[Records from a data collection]
**********
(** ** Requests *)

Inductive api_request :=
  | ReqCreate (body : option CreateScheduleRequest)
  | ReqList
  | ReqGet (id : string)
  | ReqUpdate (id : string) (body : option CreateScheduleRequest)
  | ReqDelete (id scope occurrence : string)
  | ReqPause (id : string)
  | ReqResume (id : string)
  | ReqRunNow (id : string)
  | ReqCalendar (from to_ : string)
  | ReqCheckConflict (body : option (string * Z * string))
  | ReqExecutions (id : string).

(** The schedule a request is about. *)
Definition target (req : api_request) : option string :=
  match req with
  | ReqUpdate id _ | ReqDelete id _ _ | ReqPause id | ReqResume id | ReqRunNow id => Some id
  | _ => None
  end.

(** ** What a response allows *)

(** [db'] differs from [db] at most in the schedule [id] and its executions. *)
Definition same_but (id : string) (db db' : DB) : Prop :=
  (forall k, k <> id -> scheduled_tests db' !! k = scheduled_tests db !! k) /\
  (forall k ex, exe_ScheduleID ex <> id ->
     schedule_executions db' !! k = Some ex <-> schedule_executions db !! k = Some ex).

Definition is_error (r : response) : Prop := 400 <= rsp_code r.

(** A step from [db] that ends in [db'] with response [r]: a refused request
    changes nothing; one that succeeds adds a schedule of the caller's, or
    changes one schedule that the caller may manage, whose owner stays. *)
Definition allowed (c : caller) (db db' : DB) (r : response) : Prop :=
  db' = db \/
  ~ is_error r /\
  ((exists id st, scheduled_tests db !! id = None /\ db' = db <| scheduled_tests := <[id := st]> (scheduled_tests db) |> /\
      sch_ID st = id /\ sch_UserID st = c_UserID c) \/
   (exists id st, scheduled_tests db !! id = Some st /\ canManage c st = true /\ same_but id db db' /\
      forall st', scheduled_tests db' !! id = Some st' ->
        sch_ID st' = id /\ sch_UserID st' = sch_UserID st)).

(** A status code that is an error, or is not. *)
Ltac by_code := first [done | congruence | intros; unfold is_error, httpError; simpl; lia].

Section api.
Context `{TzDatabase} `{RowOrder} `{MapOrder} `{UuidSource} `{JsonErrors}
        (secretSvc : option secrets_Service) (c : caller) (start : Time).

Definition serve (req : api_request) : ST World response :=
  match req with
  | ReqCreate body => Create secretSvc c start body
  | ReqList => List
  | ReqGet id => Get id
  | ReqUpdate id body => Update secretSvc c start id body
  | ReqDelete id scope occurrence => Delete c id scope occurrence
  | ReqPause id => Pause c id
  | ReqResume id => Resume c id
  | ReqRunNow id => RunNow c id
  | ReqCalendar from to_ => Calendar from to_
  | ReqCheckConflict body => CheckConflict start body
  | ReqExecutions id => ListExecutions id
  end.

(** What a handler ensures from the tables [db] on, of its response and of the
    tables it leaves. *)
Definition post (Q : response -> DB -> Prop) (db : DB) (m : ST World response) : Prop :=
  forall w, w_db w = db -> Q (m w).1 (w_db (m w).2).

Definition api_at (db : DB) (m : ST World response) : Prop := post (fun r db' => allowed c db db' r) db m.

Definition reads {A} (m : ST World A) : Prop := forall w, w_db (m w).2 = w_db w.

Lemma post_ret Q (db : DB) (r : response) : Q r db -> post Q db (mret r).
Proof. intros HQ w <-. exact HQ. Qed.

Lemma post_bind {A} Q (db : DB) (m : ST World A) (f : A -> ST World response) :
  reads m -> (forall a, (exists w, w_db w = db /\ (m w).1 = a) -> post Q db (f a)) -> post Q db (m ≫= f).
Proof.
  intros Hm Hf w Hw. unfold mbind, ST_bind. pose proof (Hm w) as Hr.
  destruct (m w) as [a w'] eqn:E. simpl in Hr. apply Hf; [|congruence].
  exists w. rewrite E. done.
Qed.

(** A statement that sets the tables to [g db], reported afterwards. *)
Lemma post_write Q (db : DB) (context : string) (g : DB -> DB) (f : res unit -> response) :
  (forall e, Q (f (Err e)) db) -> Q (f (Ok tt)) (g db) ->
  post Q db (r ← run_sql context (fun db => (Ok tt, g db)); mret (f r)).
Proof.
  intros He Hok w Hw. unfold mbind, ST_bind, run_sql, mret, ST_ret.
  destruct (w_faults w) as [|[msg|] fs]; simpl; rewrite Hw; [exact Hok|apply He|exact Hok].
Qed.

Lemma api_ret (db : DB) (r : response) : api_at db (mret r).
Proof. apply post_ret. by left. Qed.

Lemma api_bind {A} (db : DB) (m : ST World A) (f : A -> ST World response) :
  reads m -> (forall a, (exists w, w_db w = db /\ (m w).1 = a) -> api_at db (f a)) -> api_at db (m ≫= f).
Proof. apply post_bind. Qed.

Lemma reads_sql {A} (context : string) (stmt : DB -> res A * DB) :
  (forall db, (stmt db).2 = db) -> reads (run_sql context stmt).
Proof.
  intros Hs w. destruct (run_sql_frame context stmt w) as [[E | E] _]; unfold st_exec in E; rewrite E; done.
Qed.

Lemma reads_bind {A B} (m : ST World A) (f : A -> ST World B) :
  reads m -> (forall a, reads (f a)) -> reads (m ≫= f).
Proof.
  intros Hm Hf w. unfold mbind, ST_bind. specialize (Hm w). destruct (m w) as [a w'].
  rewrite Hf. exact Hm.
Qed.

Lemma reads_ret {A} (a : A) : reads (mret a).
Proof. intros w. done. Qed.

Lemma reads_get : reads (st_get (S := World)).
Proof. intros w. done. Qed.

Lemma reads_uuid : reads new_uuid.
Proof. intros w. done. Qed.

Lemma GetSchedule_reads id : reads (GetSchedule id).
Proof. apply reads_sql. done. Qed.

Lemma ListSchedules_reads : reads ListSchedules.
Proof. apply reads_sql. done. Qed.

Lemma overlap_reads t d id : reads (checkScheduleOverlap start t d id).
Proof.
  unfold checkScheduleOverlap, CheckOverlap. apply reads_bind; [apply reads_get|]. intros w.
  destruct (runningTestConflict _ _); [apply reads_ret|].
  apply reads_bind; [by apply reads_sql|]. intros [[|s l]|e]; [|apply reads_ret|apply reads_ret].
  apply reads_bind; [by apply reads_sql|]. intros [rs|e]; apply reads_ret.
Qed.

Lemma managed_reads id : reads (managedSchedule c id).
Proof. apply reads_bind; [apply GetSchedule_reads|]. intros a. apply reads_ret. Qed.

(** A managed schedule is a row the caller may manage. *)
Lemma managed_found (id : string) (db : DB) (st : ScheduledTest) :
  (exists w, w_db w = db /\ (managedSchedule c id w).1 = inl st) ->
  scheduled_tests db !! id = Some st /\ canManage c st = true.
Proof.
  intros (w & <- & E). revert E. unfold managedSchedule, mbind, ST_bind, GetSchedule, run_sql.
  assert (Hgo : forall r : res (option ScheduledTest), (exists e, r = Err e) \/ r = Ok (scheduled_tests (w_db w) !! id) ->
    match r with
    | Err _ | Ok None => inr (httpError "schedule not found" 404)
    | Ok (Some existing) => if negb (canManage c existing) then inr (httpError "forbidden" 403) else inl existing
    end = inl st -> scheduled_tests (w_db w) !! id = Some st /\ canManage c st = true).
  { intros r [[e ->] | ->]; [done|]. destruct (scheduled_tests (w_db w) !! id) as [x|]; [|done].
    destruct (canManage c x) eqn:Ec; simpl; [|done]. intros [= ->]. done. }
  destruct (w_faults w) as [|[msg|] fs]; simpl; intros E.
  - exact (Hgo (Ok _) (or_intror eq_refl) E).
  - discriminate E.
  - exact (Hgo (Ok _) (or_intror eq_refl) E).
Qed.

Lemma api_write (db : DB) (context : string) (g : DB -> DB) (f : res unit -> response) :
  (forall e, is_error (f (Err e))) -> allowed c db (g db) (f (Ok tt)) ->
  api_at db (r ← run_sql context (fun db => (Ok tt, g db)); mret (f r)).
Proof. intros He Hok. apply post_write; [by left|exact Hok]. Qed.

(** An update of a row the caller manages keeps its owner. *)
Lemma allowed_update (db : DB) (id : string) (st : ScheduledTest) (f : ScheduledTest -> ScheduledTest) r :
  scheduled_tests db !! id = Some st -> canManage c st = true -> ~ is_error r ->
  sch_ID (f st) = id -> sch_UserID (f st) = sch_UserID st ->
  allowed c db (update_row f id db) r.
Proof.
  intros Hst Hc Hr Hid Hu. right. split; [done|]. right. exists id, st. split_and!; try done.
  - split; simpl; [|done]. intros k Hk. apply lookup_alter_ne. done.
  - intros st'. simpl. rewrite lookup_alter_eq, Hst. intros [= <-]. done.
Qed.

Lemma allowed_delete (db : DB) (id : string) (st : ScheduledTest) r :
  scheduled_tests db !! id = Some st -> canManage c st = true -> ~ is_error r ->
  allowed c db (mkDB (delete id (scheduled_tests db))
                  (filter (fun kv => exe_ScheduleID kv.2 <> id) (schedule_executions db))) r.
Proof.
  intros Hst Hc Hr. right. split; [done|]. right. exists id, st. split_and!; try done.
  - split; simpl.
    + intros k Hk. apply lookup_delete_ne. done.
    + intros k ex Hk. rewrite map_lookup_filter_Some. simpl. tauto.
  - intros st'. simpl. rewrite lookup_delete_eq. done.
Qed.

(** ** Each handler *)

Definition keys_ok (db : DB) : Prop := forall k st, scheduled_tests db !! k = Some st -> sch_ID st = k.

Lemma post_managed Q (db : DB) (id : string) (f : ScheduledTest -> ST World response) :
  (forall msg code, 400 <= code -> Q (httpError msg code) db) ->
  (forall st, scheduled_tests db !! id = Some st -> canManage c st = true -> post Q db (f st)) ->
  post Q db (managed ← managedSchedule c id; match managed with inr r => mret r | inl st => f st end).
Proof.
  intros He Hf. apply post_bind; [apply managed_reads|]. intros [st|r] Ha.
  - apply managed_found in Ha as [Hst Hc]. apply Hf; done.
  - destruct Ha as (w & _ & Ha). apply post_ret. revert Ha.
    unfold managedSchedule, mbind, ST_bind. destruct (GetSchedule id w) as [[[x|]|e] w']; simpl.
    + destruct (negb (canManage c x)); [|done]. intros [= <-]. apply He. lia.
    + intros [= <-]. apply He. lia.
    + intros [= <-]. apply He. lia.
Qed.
**********
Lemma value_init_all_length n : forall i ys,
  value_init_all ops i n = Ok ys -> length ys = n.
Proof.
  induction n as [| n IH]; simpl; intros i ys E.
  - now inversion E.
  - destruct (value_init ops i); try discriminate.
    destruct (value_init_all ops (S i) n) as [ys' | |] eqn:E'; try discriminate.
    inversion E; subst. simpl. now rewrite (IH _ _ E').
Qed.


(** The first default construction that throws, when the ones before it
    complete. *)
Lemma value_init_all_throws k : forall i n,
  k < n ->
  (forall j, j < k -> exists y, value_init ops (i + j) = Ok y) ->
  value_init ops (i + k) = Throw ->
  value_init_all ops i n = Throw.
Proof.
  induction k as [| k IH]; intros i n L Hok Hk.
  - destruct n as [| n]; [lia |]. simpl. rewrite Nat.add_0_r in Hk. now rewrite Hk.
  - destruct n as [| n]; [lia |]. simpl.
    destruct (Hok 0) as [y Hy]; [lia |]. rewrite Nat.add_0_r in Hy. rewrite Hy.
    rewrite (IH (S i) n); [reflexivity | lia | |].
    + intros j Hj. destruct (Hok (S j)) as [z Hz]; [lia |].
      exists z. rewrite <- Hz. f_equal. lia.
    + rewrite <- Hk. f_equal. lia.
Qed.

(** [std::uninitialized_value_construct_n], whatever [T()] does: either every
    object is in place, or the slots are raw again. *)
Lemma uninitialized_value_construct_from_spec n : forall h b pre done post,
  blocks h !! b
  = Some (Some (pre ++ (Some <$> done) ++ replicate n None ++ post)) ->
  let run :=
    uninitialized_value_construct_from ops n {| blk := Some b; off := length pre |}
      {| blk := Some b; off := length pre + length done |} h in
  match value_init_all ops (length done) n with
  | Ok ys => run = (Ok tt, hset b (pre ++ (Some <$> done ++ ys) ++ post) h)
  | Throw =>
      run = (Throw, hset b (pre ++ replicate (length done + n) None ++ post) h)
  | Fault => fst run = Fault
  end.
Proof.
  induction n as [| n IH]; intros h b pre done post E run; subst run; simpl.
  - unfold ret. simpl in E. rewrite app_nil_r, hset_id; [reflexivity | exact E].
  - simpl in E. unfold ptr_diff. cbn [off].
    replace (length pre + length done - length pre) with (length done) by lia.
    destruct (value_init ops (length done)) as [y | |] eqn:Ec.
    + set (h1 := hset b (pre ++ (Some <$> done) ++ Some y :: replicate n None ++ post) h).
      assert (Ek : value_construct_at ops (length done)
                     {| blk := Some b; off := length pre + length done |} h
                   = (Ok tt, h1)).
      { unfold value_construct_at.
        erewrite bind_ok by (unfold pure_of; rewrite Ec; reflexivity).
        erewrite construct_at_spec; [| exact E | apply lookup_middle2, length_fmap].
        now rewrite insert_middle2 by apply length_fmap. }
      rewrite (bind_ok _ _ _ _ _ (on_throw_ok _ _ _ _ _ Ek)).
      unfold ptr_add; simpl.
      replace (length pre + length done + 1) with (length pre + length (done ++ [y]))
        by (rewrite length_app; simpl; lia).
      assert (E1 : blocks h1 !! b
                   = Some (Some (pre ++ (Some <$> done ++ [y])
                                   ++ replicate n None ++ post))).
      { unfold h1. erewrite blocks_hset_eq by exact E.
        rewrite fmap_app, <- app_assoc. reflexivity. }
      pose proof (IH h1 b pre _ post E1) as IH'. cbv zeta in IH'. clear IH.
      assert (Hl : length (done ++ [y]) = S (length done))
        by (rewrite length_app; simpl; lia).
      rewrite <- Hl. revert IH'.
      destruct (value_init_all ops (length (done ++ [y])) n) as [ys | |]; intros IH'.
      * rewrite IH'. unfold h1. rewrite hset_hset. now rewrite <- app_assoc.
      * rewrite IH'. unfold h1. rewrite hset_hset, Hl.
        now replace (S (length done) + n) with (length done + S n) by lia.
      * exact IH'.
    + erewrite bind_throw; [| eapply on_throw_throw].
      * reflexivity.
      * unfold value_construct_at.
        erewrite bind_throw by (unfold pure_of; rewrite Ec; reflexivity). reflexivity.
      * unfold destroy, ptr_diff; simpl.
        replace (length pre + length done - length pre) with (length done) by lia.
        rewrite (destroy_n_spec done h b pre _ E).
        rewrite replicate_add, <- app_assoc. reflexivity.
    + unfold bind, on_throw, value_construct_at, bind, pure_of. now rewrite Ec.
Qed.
**********
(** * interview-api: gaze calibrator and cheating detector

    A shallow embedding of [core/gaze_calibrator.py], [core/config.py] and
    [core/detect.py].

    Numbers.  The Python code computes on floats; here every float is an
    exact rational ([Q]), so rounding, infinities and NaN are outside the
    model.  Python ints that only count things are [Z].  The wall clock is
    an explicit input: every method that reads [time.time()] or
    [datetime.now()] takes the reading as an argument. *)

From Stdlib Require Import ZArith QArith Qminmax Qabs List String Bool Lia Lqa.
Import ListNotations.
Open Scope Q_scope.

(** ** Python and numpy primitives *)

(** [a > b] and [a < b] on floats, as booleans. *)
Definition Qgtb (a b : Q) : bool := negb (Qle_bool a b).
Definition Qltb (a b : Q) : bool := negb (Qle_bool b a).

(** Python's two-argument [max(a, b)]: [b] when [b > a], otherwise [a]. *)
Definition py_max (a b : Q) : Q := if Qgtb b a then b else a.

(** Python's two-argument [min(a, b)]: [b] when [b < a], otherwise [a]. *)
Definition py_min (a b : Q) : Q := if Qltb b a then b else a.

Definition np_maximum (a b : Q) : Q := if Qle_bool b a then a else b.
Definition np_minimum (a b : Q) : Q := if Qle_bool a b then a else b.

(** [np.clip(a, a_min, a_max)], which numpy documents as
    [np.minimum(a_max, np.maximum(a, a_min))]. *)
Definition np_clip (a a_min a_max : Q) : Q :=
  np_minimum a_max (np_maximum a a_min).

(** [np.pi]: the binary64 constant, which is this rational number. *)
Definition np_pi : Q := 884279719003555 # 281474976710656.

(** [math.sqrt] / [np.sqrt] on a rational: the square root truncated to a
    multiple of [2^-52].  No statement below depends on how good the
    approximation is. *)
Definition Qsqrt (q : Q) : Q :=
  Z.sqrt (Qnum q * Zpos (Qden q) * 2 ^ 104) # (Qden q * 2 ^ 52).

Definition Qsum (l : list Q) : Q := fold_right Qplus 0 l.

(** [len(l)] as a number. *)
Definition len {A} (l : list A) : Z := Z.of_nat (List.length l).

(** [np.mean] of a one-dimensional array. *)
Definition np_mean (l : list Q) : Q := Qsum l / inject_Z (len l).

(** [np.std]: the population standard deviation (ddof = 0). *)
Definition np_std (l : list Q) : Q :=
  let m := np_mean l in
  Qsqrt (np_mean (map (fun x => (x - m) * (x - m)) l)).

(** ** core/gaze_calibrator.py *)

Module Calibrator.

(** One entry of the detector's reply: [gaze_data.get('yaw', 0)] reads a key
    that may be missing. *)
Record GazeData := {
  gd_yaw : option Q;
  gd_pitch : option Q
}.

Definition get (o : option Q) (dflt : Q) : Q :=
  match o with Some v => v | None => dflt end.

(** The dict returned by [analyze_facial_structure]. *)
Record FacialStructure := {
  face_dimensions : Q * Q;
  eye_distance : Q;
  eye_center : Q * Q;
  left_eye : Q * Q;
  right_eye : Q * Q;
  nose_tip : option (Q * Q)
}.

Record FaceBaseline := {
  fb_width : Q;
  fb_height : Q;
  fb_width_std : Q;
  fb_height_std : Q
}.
**********
### WHAT TO DO
Within this data, count the lines that include the string "Qsum" and write the number with nothing else.

### YOUR SOLUTION
2